Conquistato dalla grazia di Cristo, Paolo ha parlato con franchezza alle prime comunità dove lo Spirito lo ha guidato a compiere l’opera di evangelizzazione. La debolezza e la follia della croce sono state l’anima tanto della sua vita, quanto della sua predicazione. Al punto da non temere in alcun modo di poter essere, o sentirsi, inferiore ad altri «super apostoli» — mai assenti nella storia — che presumono di poter edificare la chiesa sull’arte del parlare o sul fascino di dottrine suadenti. 

«Temo però che, come il serpente con la sua malizia sedusse Eva, così i vostri pensieri 
vengano in qualche modo traviati dalla loro semplicità nei riguardi di Cristo» (2Cor 11,3)

Decadiamo dallo statuto della semplicità evangelica ogni volta che torniamo a dire e poi a non fare, a promettere e poi a non mantenere, a sedurre senza realmente voler bene. In altre parole, quando dalla nostra bocca escono parole vane, suoni non accompagnati da alcuna forza, che non producono nulla. Il vangelo prescrive una cura: cominciare, anzitutto, a risparmiare sillabe, riducendo quello spreco di suoni che spesso crea confusione nei rapporti e introduce illusioni nell’animo. A cominciare dal nostro rapporto con Dio.

«Pregando, non sprecate parole come i pagani: 
essi credono di venire ascoltati a forza di parole.
Non siate dunque come loro, perché il Padre vostro sa 
di quali cose avete bisogno prima ancora che gliele chiediate» (Mt 6,7-8)

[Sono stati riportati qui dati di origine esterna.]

Lemma existsb_py_range (i a b : nat) :
  existsb (Nat.eqb i) (py_range a b) = (a <=? i)%nat && (i <? b)%nat.
Proof.
  unfold py_range.
  destruct (existsb (Nat.eqb i) (seq a (b - a))) eqn:E.
  - apply existsb_exists in E. destruct E as (j & Hj & Hij).
    apply Nat.eqb_eq in Hij. subst j. apply in_seq in Hj.
    symmetry. apply andb_true_iff. split; [apply Nat.leb_le | apply Nat.ltb_lt]; lia.
  - symmetry. apply andb_false_iff.
    destruct (Nat.leb_spec a i) as [Ha|Ha]; [right | left; reflexivity].
    destruct (Nat.ltb_spec i b) as [Hb|Hb]; [|reflexivity].
    assert (Ht : existsb (Nat.eqb i) (seq a (b - a)) = true).
    { apply existsb_exists. exists i. split; [apply in_seq; lia | apply Nat.eqb_refl]. }
    congruence.
Qed.

(** With a window of zero the mean is a division by zero. *)
Lemma find_base_candles_zero_window (c : Candle) (data : list Candle) :
  find_base_candles (c :: data) 0 = Raise ZeroDivisionError.
Proof.
  unfold find_base_candles. rewrite py_range_Z_cons by (cbn [length map]; lia).
  reflexivity.
Qed.

(** The rows of the classifier, one by one, for a window of at least one. *)
Lemma find_base_candles_rows (data : list Candle) (window : nat) :
  (1 <= window)%nat ->
  exists out,
    find_base_candles data (Z.of_nat window) = Ok out
    /\ length out = length data
    /\ forall i c,
        nth_error data i = Some c ->
        exists r,
          nth_error out i = Some r
          /\ candle r = c
          /\ momentum r = momentum_at data i
          /\ candle_type r
             = if (window <=? i)%nat && (i <? length data - window)%nat
                  && Qltb (fl_mul 6 (momentum_at data i)) (neighbour_mean data window i)
               then Base else Momentum.
Proof.
  intros Hw. unfold find_base_candles.
  set (rows := map (fun c => mkRow c Momentum (Qabs (fl_sub (close c) (open c)))) data).
  set (ms := map (fun c => Qabs (fl_sub (close c) (open c))) data).
  assert (Hms : map momentum rows = ms)
    by (unfold rows, ms; rewrite map_map; reflexivity).
  assert (Hlen : length rows = length data) by (unfold rows; apply length_map).
  assert (Hlms : length ms = length data) by (unfold ms; apply length_map).
  exists (fold_left (fbc_step ms window) (py_range window (length rows - window)) rows).
  split; [|split].
  - rewrite fbc_range_nat. apply fbc_loop_fold; [exact Hw | exact Hms |].
    intros i Hi. unfold py_range in Hi. apply in_seq in Hi. lia.
  - rewrite fold_fbc_step_length. exact Hlen.
  - intros i c Hc.
    assert (Hr : nth_error rows i
                 = Some (mkRow c Momentum (Qabs (fl_sub (close c) (open c)))))
      by (unfold rows; rewrite nth_error_map, Hc; reflexivity).
    destruct (@fbc_fold_nth ms window (py_range window (length rows - window))
                            rows i _ Hr) as (r & H1 & H2 & H3 & H4).
    exists r. split; [exact H1|]. split; [exact H2|].
    split; [rewrite H3; unfold momentum_at; rewrite Hc; reflexivity|].
    rewrite existsb_py_range, Hlen in H4. cbn [candle_type] in H4.
    rewrite H4. destruct (window <=? i)%nat; [|reflexivity].
    destruct (i <? length data - window)%nat; [|reflexivity].
    cbn [andb]. unfold ms. rewrite base_test_neighbour_mean.
    reflexivity.
Qed.

(** C4: for a window of at least one the classifier returns the candles in
    their order, each with momentum [|close - open|]; the first [window] and
    the last [window] candles have type "momentum"; every other candle i
    has type "base" when the mean momentum of its [2 * window] neighbours
    (indices [i - window .. i + window] without [i]) is greater than 6 times
    its own momentum, and type "momentum" when it is not.  The difference,
    the mean and the product are the code's float operations: the momenta
    of the neighbours are added up in the order of their indices, each
    operation rounding to binary64. *)
Theorem classifier_rule (data : list Candle) (window : nat) :
  (1 <= window)%nat ->
  exists out,
    find_base_candles data (Z.of_nat window) = Ok out
    /\ length out = length data
    /\ forall i c,
        nth_error data i = Some c ->
        exists r,
          nth_error out i = Some r
          /\ candle r = c
          /\ momentum r = Qabs (fl_sub (close c) (open c))
          /\ ((i < window \/ length data <= i + window)%nat ->
              candle_type r = Momentum)
          /\ ((window <= i /\ i + window < length data)%nat ->
              (fl_mul 6 (Qabs (fl_sub (close c) (open c)))
               < neighbour_mean data window i ->
               candle_type r = Base)
              /\ (~ fl_mul 6 (Qabs (fl_sub (close c) (open c)))
                    < neighbour_mean data window i ->
                  candle_type r = Momentum)).
Proof.
  intros Hw.
  destruct (@find_base_candles_rows data window Hw) as (out & E & Hlen & Hrows).
  exists out. split; [exact E|]. split; [exact Hlen|].
  intros i c Hc. destruct (Hrows i c Hc) as (r & H1 & H2 & H3 & H4).
  assert (Hm : momentum_at data i = Qabs (fl_sub (close c) (open c)))
    by (unfold momentum_at; rewrite Hc; reflexivity).
  rewrite Hm in H3, H4.
  exists r. split; [exact H1|]. split; [exact H2|]. split; [exact H3|].
  generalize dependent (neighbour_mean data window i).
  generalize (fl_mul 6 (Qabs (fl_sub (close c) (open c)))).
  intros own mean H4.
  split.
  - intros Hout. rewrite H4.
    destruct (Nat.leb_spec window i); [|reflexivity].
    destruct (Nat.ltb_spec i (length data - window)); [lia | reflexivity].
  - intros [Hlo Hhi].
    destruct (Nat.leb_spec window i); [|lia].
    destruct (Nat.ltb_spec i (length data - window)); [|lia].
    cbn [andb] in H4.
    split; intros Hcmp.
    + apply Qltb_lt in Hcmp. rewrite Hcmp in H4. exact H4.
    + destruct (Qltb own mean) eqn:E'; [|exact H4].
      apply Qltb_lt in E'. exfalso. exact (Hcmp E').
Qed.

Lemma classifier_rule_witness :
  (1 <= 6)%nat
  /\ exists out,
      find_base_candles rounding_series (Z.of_nat 6) = Ok out
      /\ length out = length rounding_series
      /\ forall i c,
          nth_error rounding_series i = Some c ->
          exists r,
            nth_error out i = Some r
            /\ candle r = c
            /\ momentum r = Qabs (fl_sub (close c) (open c))
            /\ ((i < 6 \/ length rounding_series <= i + 6)%nat ->
                candle_type r = Momentum)
            /\ ((6 <= i /\ i + 6 < length rounding_series)%nat ->
                (fl_mul 6 (Qabs (fl_sub (close c) (open c)))
                 < neighbour_mean rounding_series 6 i ->
                 candle_type r = Base)
                /\ (~ fl_mul 6 (Qabs (fl_sub (close c) (open c)))
                      < neighbour_mean rounding_series 6 i ->
                    candle_type r = Momentum)).
Proof.
  split; [lia | apply (@classifier_rule rounding_series 6); lia].
Defined.

(** ** Timeframe tokens *)

(** *** Rocq strings as Python strings *)

Lemma utf8_decode_snoc_ascii (bytes : list N) (b : N) :
  (b < 128)%N -> utf8_decode (bytes ++ [b]) = utf8_decode bytes ++ [b].
Proof.
  intros Hb. unfold utf8_decode. rewrite fold_left_app. cbn [fold_left].
  generalize (fold_left utf8_step bytes (mk_utf8 [] None)). intros st.
  assert (Hs : forall out, utf8_start out b = mk_utf8 (b :: out) None).
  { intros out. unfold utf8_start.
    destruct (N.ltb_spec b 128); [reflexivity | lia]. }
  unfold utf8_step, utf8_finish.
  destruct (pending st) as [[[bits more] least]|].
  - destruct (N.leb_spec 128 b); [lia|]. cbn [andb].
    rewrite Hs. reflexivity.
  - rewrite Hs. reflexivity.
Qed.
Lemma emit_loop_exact ci ks pth t :
  aho ci ks pth (heap t) →
  ∀ n a, length (pth a) ≤ n → a < length (heap t) →
  ∃ kl,
    (∃ F, ∀ fuel ret_, F ≤ fuel →
       emit_loop fuel (Some a) ret_ t = (Ok (ret_ ++ (Some <$> kl)), t)) ∧
    desc ci ks (pth a) (S (length (pth a))) kl ∧
    ∀ b st, b < length (heap t) → pth b `suffix_of` pth a →
      heap t !! b = Some st → success st = true →
      ∃ k, matched_keyword st = Some k ∧ k ∈ kl.
Proof.
  intros Haho. pose proof Haho as (((Hinv & H0 & Hdone) & Hall) & _).
  destruct (ai_root _ _ _ _ Hinv) as (Hp0 & _).
  induction n as [n IH] using lt_wf_ind. intros a Hn Ha.
  destruct (decide (a = 0)) as [->|Hne].
  { exists []. split_and!; [|done|].
    - exists 0. intros fuel ret_ _. by rewrite emit_loop_zero, app_nil_r.
    - intros b st Hb Hsuf Hst Hs. rewrite Hp0 in Hsuf.
      apply suffix_nil_inv in Hsuf.
      destruct (ai_match _ _ _ _ Hinv _ _ Hst Hs) as (k & _ & _ & _ & Hb0).
      destruct Hb0. apply (ai_inj _ _ _ _ Hinv); [done|lia|congruence]. }
  destruct (Hall a Ha) as [j Hj].
  destruct (ai_lss _ _ _ _ Hinv _ _ Hj) as (Hjv & Hjs).
  rewrite decide_False in Hjs by done. destruct Hjs as [Hsuf Hlen].
  destruct (aho_longest _ _ _ _ Haho (length (pth a)) a (Nat.le_refl _))
    as (Hlong & _).
  pose proof Hj as Hj'.
  unfold lss_of in Hj. destruct (heap t !! a) as [st|] eqn:Hst; [|done].
  simpl in Hj.
  destruct (IH (length (pth j)) ltac:(lia) j) as (kl & [F HF] & Hd & Hcov);
    [done|done|].
  assert (desc ci ks (pth a) (length (pth a)) kl) as Hd'.
  { eapply desc_mono; [done| |done]. lia. }
  assert (∀ b sb, b < length (heap t) → pth b `suffix_of` pth a → b ≠ a →
            heap t !! b = Some sb → success sb = true →
            ∃ k, matched_keyword sb = Some k ∧ k ∈ kl) as Hrest.
  { intros b sb Hb Hbs Hba Hsb Hs. apply (Hcov b sb); try done.
    by apply (Hlong j b). }
  destruct (success st) eqn:Hsucc.
  - destruct (ai_match _ _ _ _ Hinv _ _ Hst Hsucc) as (k & Hk & Hin & Hnk & _).
    exists (k :: kl). split_and!.
    + exists (S F). intros [|fuel] ret_ Hf; [lia|].
      rewrite (emit_loop_step _ _ _ _ _ Hne Hst), Hj, Hsucc, Hk.
      rewrite HF by lia. by rewrite <- app_assoc.
    + simpl. rewrite Hnk. split_and!; try done; [|lia].
      intros Hnil. rewrite Hnil in Hlen. simpl in Hlen. lia.
    + intros b sb Hb Hbs Hsb Hs. destruct (decide (b = a)) as [->|Hba].
      * exists k. split; [congruence|left].
      * destruct (Hrest b sb) as (k' & ? & ?); try done.
        exists k'. split; [done|by right].
  - exists kl. split_and!.
    + exists (S F). intros [|fuel] ret_ Hf; [lia|].
      rewrite (emit_loop_step _ _ _ _ _ Hne Hst), Hj, Hsucc.
      apply HF. lia.
    + eapply desc_mono; [done| |done]. lia.
    + intros b sb Hb Hbs Hsb Hs. destruct (decide (b = a)) as [->|Hba].
      * congruence.
      * by apply (Hrest b sb).
Qed.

Purificare la preghiera dagli eccessi verbali è scuola di pazienza e di umiltà. Ci educa a credere che molta della felicità che andiamo cercando, in realtà, ci sta già aspettando da qualche parte. Se ne avvertiamo la mancanza è solo perché le nostre vie sono ancora abbastanza lontane da quelle su cui Dio desidera farci camminare. Pregare il Padre con poche parole significa imparare a rimanere docilmente davanti alla sua volontà, nell’attesa che diventi presto anche la nostra. Nella fiducia che i nostri desideri verranno ascoltati non a forza di parole, ma con parole forti di speranza. Quelle sobrie, sincere, cordiali, che un figlio rivolge con naturalezza al suo babbo.